Dahomey is under the thumb of the wealthy, western-influenced Oyo Empire and forced to pay tribute in guns, women, captives and resources. While both the Dahomey Kingdom and the Oyo Empire sell enslaved peoples to Europeans, the Oyo Empire is deeply enmeshed in the machinations of the Trans-Atlantic slave trade. Dahomey, meanwhile, is portrayed as a reluctant accomplice to the mass trafficking of human beings.
Nanisca quickly proves her virtue off the battlefield as she implores the young King Ghezo, played by John Boyega, to stop dealing with the Europeans in captured people and instead trade in palm oil. Nanisca’s vision, to establish a Dahomey empire firmly against the slave trade and devoted to all Africans who migrate into its borders, is perhaps the most intriguing thread of the movie. Yet it quickly fades into the background to make way for Nawi, a boisterous teenager played by Thuso Mbedu, who’s dropped at the palace gates by her father.
Though Mbedu performs tactfully, Nawi is a recognizable contrivance that drags the film through an extended—at worst derivative and cluttered—montage delineating her ascension to the heights of Agojie warriorship. Unfortunately, Nawi, never quite attaining a believable depth, fails to grow apart from the screen and become real despite Mbedu’s potent skill. When the script wallows in platitudes and various subplots distract, the intricate setting and sheer cinematic craftsmanship prove sufficiently interesting.
While “The Woman King” continues to reap great commercial success and glowing appraisals, some social media pundits have incited a sizable amount of public indignation over the film’s “based on a true story” claim. The objections are mostly concentrated on Twitter under the maxim #BoycottWomenKing.
“Time to Boycott the Woman King movie. The film is about the Dahomey & Benin [modern day Dahomey] that traded slaves into the transatlantic,” Tweeted Emmy nominated producer Antonio Moor. “This may be the most offensive film to Black Americans in 40-50 years.”

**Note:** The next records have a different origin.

Lemma replace_gate_checks_sniffed_type_only_witness :
  (map_index allowedTypes_replace "image/png" = false →
     handler.ReplaceFile (Scenario2.request_of Scenario.some_uuid Scenario2.tool_exe)
       Scenario.env_ok Scenario.world_record_only
     = (Ok {| status := StatusBadRequest;
              body := ErrorResponse "Unsupported file type" |},
        (handler.detectContentType Scenario2.tool_exe Scenario.env_ok
           Scenario.world_record_only).1.2,
        (handler.detectContentType Scenario2.tool_exe Scenario.env_ok
           Scenario.world_record_only).2)
     ∧ objects (handler.detectContentType Scenario2.tool_exe Scenario.env_ok
                  Scenario.world_record_only).1.2
       = objects Scenario.world_record_only
     ∧ files (handler.detectContentType Scenario2.tool_exe Scenario.env_ok
                Scenario.world_record_only).1.2
       = files Scenario.world_record_only
     ∧ disk (handler.detectContentType Scenario2.tool_exe Scenario.env_ok
               Scenario.world_record_only).1.2
       = disk Scenario.world_record_only
     ∧ List.filter is_store_write
         (handler.detectContentType Scenario2.tool_exe Scenario.env_ok
            Scenario.world_record_only).2 = [])
  ∧ (map_index allowedTypes_replace "image/png" = true →
     ∃ r w2 l2,
       service.ReplaceFile
         (c_Param (Scenario2.request_of Scenario.some_uuid Scenario2.tool_exe) "id")
         Scenario2.tool_exe Scenario.env_ok
         (handler.detectContentType Scenario2.tool_exe Scenario.env_ok
            Scenario.world_record_only).1.2 = (r, w2, l2)
       ∧ handler.ReplaceFile
           (Scenario2.request_of Scenario.some_uuid Scenario2.tool_exe)
           Scenario.env_ok Scenario.world_record_only
         = (Ok (replace_response r), w2,
            ((handler.detectContentType Scenario2.tool_exe Scenario.env_ok
                Scenario.world_record_only).2 ++ l2)%list)).
Proof.
  apply (replace_gate_checks_sniffed_type_only
           (Scenario2.request_of Scenario.some_uuid Scenario2.tool_exe)
           Scenario.env_ok Scenario.world_record_only
           (handler.detectContentType Scenario2.tool_exe Scenario.env_ok
              Scenario.world_record_only).1.2
           Scenario2.tool_exe "image/png"
           (handler.detectContentType Scenario2.tool_exe Scenario.env_ok
              Scenario.world_record_only).2).
  - reflexivity.
  - vm_compute. reflexivity.
  - vm_compute. reflexivity.
Defined.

Another user added, “Let’s be honest here folk. It’s a movie about a[n] African tribe famous for selling slaves to Europeans that was made into a female empowerment story by two White women writers [Dana Stevens and Maria Bello]. You don’t have to be very ‘woke’ to get the problem here. #BoycottWomanKing.”
These contestations could be dismissed as the unsolicited opinions of Twitter denizens, but the dissidents do voice the unfulfilling way “The Woman King” engages with Dahomey’s lengthy involvement in the European slave trade.
Yet, #BoycottWomanKing partisans ironically miss the vast absence of reliable scholarship about the Dahomey people and the Agojie battalion, in addition to the fundamental reasons for making a movie like “The Woman King.”
“I don’t think you should ever fabricate the truth,” Prince Bythewood told the Los Angeles Times. “What we are showing is authenticity in who these women were and what the society was. We are dealing with things that were beautiful about the kingdom and things that they were needing to correct. It is a little tough given this is the first film focusing on Black women in these positions of power and beauty and grandeur and royalty, and it’s not lost on me that there will be those that would actually denigrate this or try to bring this down.”
“The Woman King,” neither a documentary nor advertised as one, centers and celebrates the true agents of Dahomey’s history in a cinematic idiom. Crucially, the film poses a beautifully rendered challenge to the popular historical narrative that magnifies white enslavers and colonial actors.
“It’s our story,” Davis told the Reuters news outlet. “There is no white savior in the movie. There’s none. We save ourselves.”